Zanim rozpoczęła się pandemia koronawirusa, dni Julio Castro zaczynały się o 6:30 rano od długiego spaceru na parking Home Depot, w nadziei, że ktoś zatrudni go do prac takich jak prace na podwórku czy malowanie.
Gwatemalski imigrant zarabiał 500 dolarów w dobrym tygodniu, co wystarczało, aby zapewnić byt jemu i jego rodzinie.
Teraz, gdy większość amerykańskiej gospodarki stoi w miejscu, ma szczęście, że w ogóle dostaje jakiekolwiek pieniądze.

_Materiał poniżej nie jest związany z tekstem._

(** * Binance cross-pair chart: synthetic series engine and TTL cache

    A shallow embedding of the server side of the repository
    ([src/server/binance.js], [src/server/cache.js], [src/server/index.js])
    together with the properties the specification states about it.

    Conventions of the embedding:
    - a JavaScript number holding a price or a volume is an IEEE-754 binary64
      value, modelled by Rocq's primitive [float]; [/] on it is the JavaScript
      division (it yields [infinity] or [nan] on a zero divisor, it never
      throws);
    - a bar's [time] is [Math.floor(k[0] / 1000)] of an integral millisecond
      stamp, modelled by [Z];
    - [undefined] / [null] results are [None];
    - the cache is generic in the type of the values it holds and in the
      copying function it would apply with [useClones], so that a value
      handed out unchanged can be told from a copy;
    - [console.log] and [console.error] are not modelled. *)

From Stdlib Require Import ZArith PrimFloat Ascii String.
From stdpp Require Import gmap strings list fin_maps sorting.

Open Scope Z_scope.

(** ** Bars *)

(** The object literal built by [getKlines] and by [getSyntheticPair]. *)
Record Bar : Type := mkBar {
  time : Z;
  open : float;
  high : float;
  low : float;
  close : float;
  volume : float
}.

(** ** JavaScript [Map] keyed by timestamps *)

Module JSMap.

(** [new Map(entries)]: the entries are set one after the other, in array
    order, so for a repeated key the LAST entry is the one that stays. *)
Definition of_entries {V : Type} (entries : list (Z * V)) : gmap Z V :=
  foldl (fun m e => <[e.1 := e.2]> m) ∅ entries.

(** [m.get(k)]: the value, or [undefined]. *)
Definition get {V : Type} (m : gmap Z V) (k : Z) : option V := m !! k.

End JSMap.

(** ** The synthetic pair computation ([BinanceAPI.getSyntheticPair], the
       part after both fetches have resolved) *)

(** The object returned by the callback of [klinesA.map] when a bar of coin B
    with the same timestamp exists. *)
Definition ratioBar (klineA klineB : Bar) : Bar :=
  {| time := time klineA;
     open := (open klineA / open klineB)%float;
     high := (high klineA / high klineB)%float;
     low := (low klineA / low klineB)%float;
     close := (close klineA / close klineB)%float;
     volume := volume klineA |}.

(** The callback of [klinesA.map]: [null] when coin B has no bar at that
    timestamp.  [klineB] is an object, hence truthy whenever it is defined,
    so [!klineB] holds exactly for [undefined]. *)
Definition syntheticOrNull (klinesBMap : gmap Z Bar) (klineA : Bar) : option Bar :=
  match JSMap.get klinesBMap (time klineA) with
  | None => None
  | Some klineB => Some (ratioBar klineA klineB)
  end.

(** [.filter(k => k !== null)] *)
Fixpoint filterNotNull {A : Type} (l : list (option A)) : list A :=
  match l with
  | [] => []
  | None :: l' => filterNotNull l'
  | Some k :: l' => k :: filterNotNull l'
  end.

(** [new Map(klinesB.map(k => [k.time, k]))] *)
Definition klinesBMapOf (klinesB : list Bar) : gmap Z Bar :=
  JSMap.of_entries (map (fun k => (time k, k)) klinesB).

(** [syntheticKlines]: what [getSyntheticPair] computes from the two
    fetched arrays. *)
Definition syntheticKlines (klinesA klinesB : list Bar) : list Bar :=
  let klinesBMap := klinesBMapOf klinesB in
  filterNotNull (map (syntheticOrNull klinesBMap) klinesA).

(** ** The market-data provider ([BinanceAPI.getKlines]) *)

(** A settled promise.  Only the [message] of a thrown [Error] is ever
    observed (the handlers answer with [error.message]). *)
Inductive Result (A : Type) : Type :=
| Resolved (value : A)
| Rejected (message : string).
Arguments Resolved {A} value.
Arguments Rejected {A} message.

(** A JavaScript number that holds an integer or [NaN] ([None]): the value of
    [parseInt(limit)]. *)
Definition JSInt : Type := option Z.

(** [Math.min(limit, 1000)] *)
Definition Math_min_1000 (limit : JSInt) : JSInt :=
  match limit with
  | Some n => Some (Z.min n 1000)
  | None => None
  end.

(** One row [[openTime, open, high, low, close, volume, ...]] of the
    provider's answer, the five numeric strings already read by
    [parseFloat]. *)
Record Row : Type := mkRow {
  k0 : Z; k1 : float; k2 : float; k3 : float; k4 : float; k5 : float
}.

(** What [axios.get] settles to: a 2xx answer, an answer with a failure
    status ([error.response] is set: its [status], the optional [data.msg],
    and [error.message]), or no answer at all. *)
Inductive AxiosOutcome : Type :=
| AxiosData (data : list Row)
| AxiosStatus (status : Z) (msg : option string) (message : string)
| AxiosNoResponse (message : string).

(** What lies outside the repository: the provider behind [axios.get] (each
    request settles after a delay in milliseconds, and a given request is
    answered in one way while a handler runs), and the built-ins [parseInt]
    and [x => parseFloat(x.toFixed(2))]. *)
Record Env : Type := mkEnv {
  axios_get : string → string → JSInt → Z * AxiosOutcome;
  parseInt : string → JSInt;
  toFixed2 : float → float
}.

(** The callback of [response.data.map]; [Z.div] rounds down like
    [Math.floor]. *)
Definition rowToKline (k : Row) : Bar :=
  {| time := k0 k / 1000; open := k1 k; high := k2 k; low := k3 k;
     close := k4 k; volume := k5 k |}.

(** Truthiness of an optional string: [undefined] and [''] are falsy. *)
Definition truthy (s : option string) : bool :=
  match s with
  | None | Some EmptyString => false
  | Some _ => true
  end.

(** [BinanceAPI.getKlines]: the bars of the answer, or one of three errors;
    a status 429 is reported as such, otherwise the provider's own message
    when there is one. *)
Definition getKlines (env : Env) (symbol interval : string) (limit : JSInt)
  : Z * Result (list Bar) :=
  let '(delay, outcome) := axios_get env symbol interval (Math_min_1000 limit) in
  (delay,
   match outcome with
   | AxiosData data => Resolved (map rowToKline data)
   | AxiosStatus status msg message =>
       if decide (status = 429) then
         Rejected "Rate limit exceeded. Please try again later."
       else if truthy msg then
         Rejected ("Binance API error: " +:+ default "" msg)
       else Rejected ("Failed to fetch klines: " +:+ message)
   | AxiosNoResponse message => Rejected ("Failed to fetch klines: " +:+ message)
   end).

Dawnego popołudnia Castro i inny robotnik dniówkowy pracowali przy budowie krótkiego muru z dużych kamieni i cementu w jednej z dobrze sytuowanych dzielnic Berkeley w Kalifornii. Była to jego pierwsza praca od ponad dwóch miesięcy.

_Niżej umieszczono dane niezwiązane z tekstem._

(** Modelled from the spec: the declaration of [api.CompletionsRequest],
    with the names its fields have in the body, is not part of the sources
    at hand.  The classic shape has the fields messages, model, max-tokens,
    frequency-penalty, presence-penalty, seed and the stream flag;
    temperature and top-p are left out of the body when they are not set. *)
Definition completionsDocument (req : CompletionsRequest) : any :=
  AnyMap ([("frequency_penalty",
            AnyFloat64 (CompletionsRequest_FrequencyPenalty req));
           ("max_tokens", AnyInt (CompletionsRequest_MaxTokens req));
           ("messages",
            AnySlice (map messageDocument (CompletionsRequest_Messages req)));
           ("model", AnyString (CompletionsRequest_Model req));
           ("presence_penalty",
            AnyFloat64 (CompletionsRequest_PresencePenalty req));
           ("seed", AnyInt (CompletionsRequest_Seed req));
           ("stream", AnyBool (CompletionsRequest_Stream req))]
          ++ omitempty "temperature" (CompletionsRequest_Temperature req)
          ++ omitempty "top_p" (CompletionsRequest_TopP req)).

(** Modelled from the spec: the declaration of [api.ResponsesRequest] is
    not part of the sources at hand.  The alternate shape has the fields
    model, input, max-output-tokens, a reasoning effort, the stream flag,
    and temperature and top-p, which are always in the body. *)
Definition responsesDocument (req : ResponsesRequest) : any :=
  AnyMap [("model", AnyString (ResponsesRequest_Model req));
          ("input",
           AnySlice (map messageDocument (ResponsesRequest_Input req)));
          ("max_output_tokens", AnyInt (ResponsesRequest_MaxOutputTokens req));
          ("reasoning",
           AnyMap [("effort",
                    AnyString (Reasoning_Effort
                                 (ResponsesRequest_Reasoning req)))]);
          ("stream", AnyBool (ResponsesRequest_Stream req));
          ("temperature", AnyFloat64 (ResponsesRequest_Temperature req));
          ("top_p", AnyFloat64 (ResponsesRequest_TopP req))].

(** The keys of the top level of a body. *)
Definition bodyKeys (doc : any) : list string :=
  match doc with
  | AnyMap m => map fst m
  | _ => []
  end.

Definition bodyField (doc : any) (key : string) : option any :=
  match doc with
  | AnyMap m =>
    match find (fun kv => (fst kv =? key)%string) m with
    | Some kv => Some (snd kv)
    | None => None
    end
  | _ => None
  end.

Definition hasKey (doc : any) (key : string) : bool :=
  existsb (fun k => (k =? key)%string) (bodyKeys doc).

(** ** Collaborators *)

(** [history.Store]. *)
Record Store := {
  Store_Read : list History * option error;
  Store_Write : list History -> option error
}.

(** [http.Caller].  A body that comes back is [None] when it is nil. *)
Record Caller := {
  Caller_Post : string -> string -> bool -> option string * option error;
  Caller_PostWithHeaders :
    string -> string -> list (string * string) -> option string * option error
}.

(** [Timer]: the answer of the [n]-th call of [Now]. *)
Record Timer := { Timer_Now : nat -> Time }.

(** [FileReader.Open] followed by reading the file to its end: an error of
    [Open], or the result of the read, itself the bytes or an error. *)
Record FileReader := {
  FileReader_Open : string -> Result (Result string)
}.

(** What the client calls and is taken as given here: [encoding/json],
    [mime/multipart], [path/filepath], [strings.ToLower], [sort.Strings],
    the constant [utils.ApifyProvider] and the document of
    [api.ProxyConfiguration], whose declarations are in other packages,
    and the helpers of the client that read and sniff files or format
    values with the casing tables ([formatKeyValues] and the three
    builders of an attachment). *)
Record Library := {
  json_Marshal : any -> Result string;
  json_UnmarshalCompletions : string -> Result CompletionsResponse;
  json_UnmarshalResponses : string -> Result ResponsesResponse;
  json_UnmarshalText : string -> Result string;
  json_UnmarshalAny : string -> Result any;
  multipart_Form : string -> string -> string -> string * string;
  filepath_Base : string -> string;
  strings_ToLower : string -> string;
  sort_Strings : list string -> list string;
  formatKeyValues : list (string * any) -> list string;
  ApifyProvider : string;
  proxyConfiguration : bool -> any;
  createImageContentFromBinary : string -> Result ImageContent;
  createImageContentFromURLOrFile : string -> Result ImageContent;
  createAudioContentFromFile : string -> Result AudioContent
}.

Record Collaborators := {
  caller : Caller;
  historyStore : Store;
  timer : Timer;
  reader : FileReader;
  lib : Library
}.

(** ** The client *)

(** The state a method of [*Client] reads and writes: the two exported
    fields, and a trace of the calls made to the collaborators (how many
    times the timer was asked, and the histories handed to
    [historyStore.Write], the latest first). *)
Record Client := {
  Client_Config : Config;
  Client_History : list History;
  Client_clock : nat;
  Client_written : list (list History)
}.

(** A method: from a state, a panic ([None]) or a result and a state. *)
Definition Go (A : Type) : Type := Client -> option (A * Client).

Definition ret {A} (a : A) : Go A := fun c => Some (a, c).

Definition bind {A B} (m : Go A) (k : A -> Go B) : Go B :=
  fun c => match m c with
           | None => None
           | Some (a, c') => k a c'
           end.

Definition panic {A} : Go A := fun _ => None.

Definition get : Go Client := fun c => Some (c, c).

Definition setHistory (h : list History) : Go unit :=
  fun c => Some (tt, {| Client_Config := Client_Config c;
                        Client_History := h;
                        Client_clock := Client_clock c;
                        Client_written := Client_written c |}).

Declare Scope go_scope.
Delimit Scope go_scope with go.
Notation "x <- m ;; k" := (bind m (fun x => k))
  (at level 61, m at next level, right associativity) : go_scope.
Notation "m ;; k" := (bind m (fun _ => k))
  (at level 61, right associativity) : go_scope.
Local Open Scope go_scope.

(** [strings.ReplaceAll s "~" "-"]. *)
Fixpoint replaceTilde (s : string) : string :=
  match s with
  | EmptyString => EmptyString
  | String a s' =>
    String (if Ascii.eqb a "~"%char then "-"%char else a) (replaceTilde s')
  end.

(** [strings.Join lines "\n"]. *)
Definition newline : string := String (ascii_of_nat 10) EmptyString.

„Przestałem chodzić do Home Depot z powodu tej sytuacji,” powiedział Castro.
Jako robotnik dniówkowy bez własnego samochodu, ma niewielki wybór, ale musi wsiąść do pojazdu każdego, kto go zatrudni, stawiając się w bliskim sąsiedztwie osoby, która może lub nie może być zarażona koronawirusem. Ponadto, jak zauważa, bardzo niewiele osób zatrudnia teraz robotników dniówkowych.
Jakaś pomoc finansowa może być w drodze. Kalifornia Gov. Gavin Newsom ogłosił w zeszłym miesiącu, że wspólny fundusz publiczno-prywatny pomoże nieudokumentowanych i nieautoryzowanych pracowników, którzy nie kwalifikują się do federalnych płatności stymulujących jeszcze stanowią około jednej dziesiątej siły roboczej Kalifornii. Program zapewni jednorazową wypłatę w wysokości 500 dolarów na osobę lub 1000 dolarów na gospodarstwo domowe, ale jego realizacja rozpocznie się dopiero pod koniec tego miesiąca.